Aramco is also in talks with ConocoPhillips, the US oil group, to build a large-scale refinery on Saudi Arabia's west coast.
Abdallah Jum'ah, Saudi Aramco's chief executive, said on Sunday that his company's plans would help ease the burden.
It is difficult for companies operating in the US and Europe to build new refineries because of environmental concerns. Western companies also worry about making heavy investments in a business that has fallen prey to cyclical downturns in the past.
Buoyed by the oil price, Saudi Arabia has earmarked $50bn to invest in its energy industry, including the plan to increase refining capacity from 2.1m barrels of oil per day (b/d) to 3.4m by 2011.
The joint venture with Total will create a 400,000 b/d facility at the industrial city of Jubail on the east coast.
The Conoco talks are aimed at building a plant with the same capacity at Yanbu on the Red Sea coast.
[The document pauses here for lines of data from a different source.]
Lemma percentage_bounds (n m : nat) :
  n <= m -> 0 < m ->
  (0 <= inject_Z (Z.of_nat n) / inject_Z (Z.of_nat m) * 100)%Q
  /\ (inject_Z (Z.of_nat n) / inject_Z (Z.of_nat m) * 100 <= 100)%Q.
Proof.
  intros Hnm Hm.
  assert (Hpos : (0 < inject_Z (Z.of_nat m))%Q).
  { change 0%Q with (inject_Z 0). rewrite <- Zlt_Qlt. lia. }
  assert (H0 : (0 <= inject_Z (Z.of_nat n) / inject_Z (Z.of_nat m))%Q).
  { apply Qle_shift_div_l; [exact Hpos|]. rewrite Qmult_0_l.
    change 0%Q with (inject_Z 0). rewrite <- Zle_Qle. lia. }
  assert (H1 : (inject_Z (Z.of_nat n) / inject_Z (Z.of_nat m) <= 1)%Q).
  { apply Qle_shift_div_r; [exact Hpos|]. rewrite Qmult_1_l.
    rewrite <- Zle_Qle. lia. }
  split.
  - apply Qmult_le_0_compat; [exact H0 | discriminate].
  - apply Qle_trans with (1 * 100)%Q; [|discriminate].
    apply Qmult_le_compat_r; [exact H1 | discriminate].
Qed.

(** X5. The statistics [calculateGazeStats] reports are consistent: the
    points on the element are no more than the points considered, which are
    no more than the points recorded; the percentage lies between 0 and
    100; and with no point on the element (in particular with an empty
    sequence, or a time range that holds no point) the first and the last
    timestamps are null and the dwell time is 0, the percentage being 0 as
    soon as no point is considered. *)
Theorem calculateGazeStats_consistent (element : Element.t)
    (timeRange : option (Z * Z)) (w : world) :
  let stats := calculateGazeStats element timeRange w in
  GazeStats.gazePointsOnElement stats <= GazeStats.totalGazePoints stats
  /\ GazeStats.totalGazePoints stats <= length (gazeData (this w))
  /\ (0 <= GazeStats.gazePercentage stats)%Q
  /\ (GazeStats.gazePercentage stats <= 100)%Q
  /\ (GazeStats.gazePointsOnElement stats = 0 ->
      GazeStats.firstGaze stats = None
      /\ GazeStats.lastGaze stats = None
      /\ GazeStats.totalDwellTime stats = 0%Z)
  /\ (GazeStats.totalGazePoints stats = 0 ->
      GazeStats.gazePointsOnElement stats = 0
      /\ GazeStats.gazePercentage stats = 0%Q)
  /\ (0 < GazeStats.gazePointsOnElement stats ->
      exists first last_,
        GazeStats.firstGaze stats = Some first
        /\ GazeStats.lastGaze stats = Some last_
        /\ GazeStats.totalDwellTime stats = (last_ - first)%Z).
Proof.
  unfold calculateGazeStats. cbv zeta.
  set (relevant := match timeRange with
                   | Some (start, end_) => getGazeDataInRange start end_ w
                   | None => gazeData (this w)
                   end).
  set (onElement := List.filter _ relevant).
  cbn [GazeStats.gazePointsOnElement GazeStats.totalGazePoints
       GazeStats.gazePercentage GazeStats.firstGaze GazeStats.lastGaze
       GazeStats.totalDwellTime].
  assert (Hon : length onElement <= length relevant) by apply filter_length_le.
  assert (Hrel : length relevant <= length (gazeData (this w))).
  { subst relevant. destruct timeRange as [[s e]|]; [|lia].
    apply filter_length_le. }
  split; [exact Hon|]. split; [exact Hrel|].
  assert (Hpct : (0 <= (if 0 <? length relevant
                        then inject_Z (Z.of_nat (length onElement))
                             / inject_Z (Z.of_nat (length relevant)) * 100
                        else 0))%Q
                 /\ ((if 0 <? length relevant
                      then inject_Z (Z.of_nat (length onElement))
                           / inject_Z (Z.of_nat (length relevant)) * 100
                      else 0) <= 100)%Q).
  { destruct (Nat.ltb_spec 0 (length relevant)) as [Hpos|_].
    - apply percentage_bounds; assumption.
    - split; discriminate. }
  split; [apply Hpct|]. split; [apply Hpct|]. split; [|split].
  - intros H0. destruct onElement; [repeat split | discriminate].
  - intros H0. split; [lia|]. rewrite H0. reflexivity.
  - intros Hpos. destruct onElement as [|p l] eqn:E; [simpl in Hpos; lia|].
    destruct (last (p :: l)) as [q|] eqn:Hl.
    + exists (GazePoint.timestamp p), (GazePoint.timestamp q). repeat split.
    + apply last_None in Hl. discriminate.
Qed.

Lemma chronological_filter (f : GazePoint.t -> bool) l :
  chronological l -> chronological (List.filter f l).
Proof.
  unfold chronological. induction l as [|p l IH]; simpl; intros H; [constructor|].
  apply StronglySorted_inv in H as [Hl Hp].
  destruct (f p); [|auto]. simpl. constructor; [auto|].
  rewrite List.Forall_forall in Hp |- *. intros z Hz. apply Hp.
  rewrite in_map_iff in Hz |- *. destruct Hz as (q & Hq & Hin).
  exists q. split; [exact Hq|]. apply filter_In in Hin. tauto.
Qed.

Lemma chronological_last l q :
  chronological l -> last l = Some q ->
  forall p, In p l -> (GazePoint.timestamp p <= GazePoint.timestamp q)%Z.
Proof.
  unfold chronological. induction l as [|a l IH]; intros Hs Hl p Hin; [destruct Hin|].
  simpl in Hs. apply StronglySorted_inv in Hs as [Hs Ha].
  destruct l as [|a' l'].
  - simpl in Hl. injection Hl as <-. destruct Hin as [<-|[]]. lia.
  - change (last (a :: a' :: l')) with (last (a' :: l')) in Hl.
    destruct Hin as [<-|Hin].
    + rewrite List.Forall_forall in Ha. apply Ha. apply in_map.
      apply last_Some in Hl as [l'' Hl]. rewrite Hl. apply in_or_app.
      right. left. reflexivity.
    + apply IH; assumption.
Qed.

Lemma chronological_head l p :
  chronological l -> head l = Some p ->
  forall q, In q l -> (GazePoint.timestamp p <= GazePoint.timestamp q)%Z.
Proof.
  unfold chronological. destruct l as [|a l]; [discriminate|].
  intros Hs [= <-] q [<-|Hin]; [lia|].
  simpl in Hs. apply StronglySorted_inv in Hs as [_ Ha].
  rewrite List.Forall_forall in Ha. apply Ha, in_map, Hin.
Qed.

(** X6. When the timestamps of the gaze sequence never go back, the span
    [calculateGazeStats] reports as [totalDwellTime] is not negative, and
    [firstGaze] and [lastGaze] are the earliest and the latest timestamp of
    a considered point on the element. *)
Theorem calculateGazeStats_span (element : Element.t)
    (timeRange : option (Z * Z)) (w : world) :
  chronological (gazeData (this w)) ->
  let stats := calculateGazeStats element timeRange w in
  (0 <= GazeStats.totalDwellTime stats)%Z
  /\ forall p first last_,
       GazeStats.firstGaze stats = Some first ->
       GazeStats.lastGaze stats = Some last_ ->
       In p (match timeRange with
             | Some (start, end_) => getGazeDataInRange start end_ w
             | None => gazeData (this w)
             end) ->
       isGazeOnElement (Some (PNum (GazePoint.x p))) (Some (PNum (GazePoint.y p)))
         element = true ->
       (first <= GazePoint.timestamp p <= last_)%Z.
Proof.
  intros Hc. unfold calculateGazeStats. cbv zeta.
  set (relevant := match timeRange with
                   | Some (start, end_) => getGazeDataInRange start end_ w
                   | None => gazeData (this w)
                   end).
  set (onElement := List.filter _ relevant).
  cbn [GazeStats.firstGaze GazeStats.lastGaze GazeStats.totalDwellTime].
  assert (Hrel : chronological relevant).
  { subst relevant. destruct timeRange as [[s e]|]; [|exact Hc].
    apply chronological_filter, Hc. }
  assert (Hon : chronological onElement) by apply chronological_filter, Hrel.
  destruct (head onElement) as [f|] eqn:Hf; destruct (last onElement) as [l|] eqn:Hl;
    cbn [fmap option_fmap option_map]; try (split; [lia | intros; discriminate]).
  split.
  - pose proof (chronological_last onElement l Hon Hl f) as H.
    destruct onElement; [discriminate|]. injection Hf as ->.
    specialize (H (or_introl eq_refl)). lia.
  - intros p first last_ [= <-] [= <-] Hin Hgaze.
    assert (Hp : In p onElement) by (apply filter_In; auto).
    split.
    + apply (chronological_head onElement f Hon Hf p Hp).
    + apply (chronological_last onElement l Hon Hl p Hp).
Qed.

Lemma calculateGazeStats_span_witness :
  (0 <= GazeStats.totalDwellTime
          (calculateGazeStats (Element.mk "cause" (DOMRect.mk 0 20 0 20)) None
             reading_world))%Z.
Proof.
  apply (calculateGazeStats_span (Element.mk "cause" (DOMRect.mk 0 20 0 20)) None
           reading_world).
  change (StronglySorted Z.le [0; 100; 2000]%Z). repeat constructor; lia.
Defined.

(** ** [clearData] and [stop] among the other operations *)

(** X7. [clearData()] empties the gaze sequence and tells the engine to
    clear its data exactly when the tracker is initialized; it leaves the
    calibration record, the listeners, the initialized flag and the session
    store as they are.  So on an initialized tracker the engine holds no
    training sample afterwards while [isCalibrated()] answers as before. *)
Theorem clearData_effect (w : world) :
  gazeData (this (clearData w)) = []
  /\ calibrationData (this (clearData w)) = calibrationData (this w)
  /\ listeners (this (clearData w)) = listeners (this w)
  /\ isInitialized (this (clearData w)) = isInitialized (this w)
  /\ sessionStorage (clearData w) = sessionStorage w
  /\ trace (clearData w)
     = trace w ++ (if isInitialized (this w) then [Engine webgazer.clearData] else [])
  /\ isCalibrated (clearData w) = isCalibrated w
  /\ (isInitialized (this w) = true -> engine_samples (trace (clearData w)) = []).
Proof.
  assert (E : clearData w
              = if isInitialized (this w)
                then emit [Engine webgazer.clearData] (set_gazeData [] w)
                else set_gazeData [] w) by reflexivity.
  rewrite E. clear E. destruct (isInitialized (this w)) eqn:Hi.
  - do 3 (split; [reflexivity|]). split; [exact Hi|].
    do 3 (split; [reflexivity|]). intros _.
    unfold engine_samples. cbn [emit trace]. rewrite fold_left_app. reflexivity.
  - do 3 (split; [reflexivity|]). split; [exact Hi|]. split; [reflexivity|].
    split; [symmetry; apply app_nil_r|]. split; [reflexivity | discriminate].
Qed.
Both facilities will create petroleum and diesel products for export to the US and Europe and other markets.
Aramco and Total have formed a company to build the new plant, with both owning a 35 per cent stake.
They plan to sell the remaining 30 per cent to the Saudi public through a share offering. Saudi Arabia is keen to promote public ownership in new refining ventures.
ExxonMobil, the US oil group, and Royal Dutch Shell, its Anglo-Dutch rival, already operate joint refining ventures in the kingdom.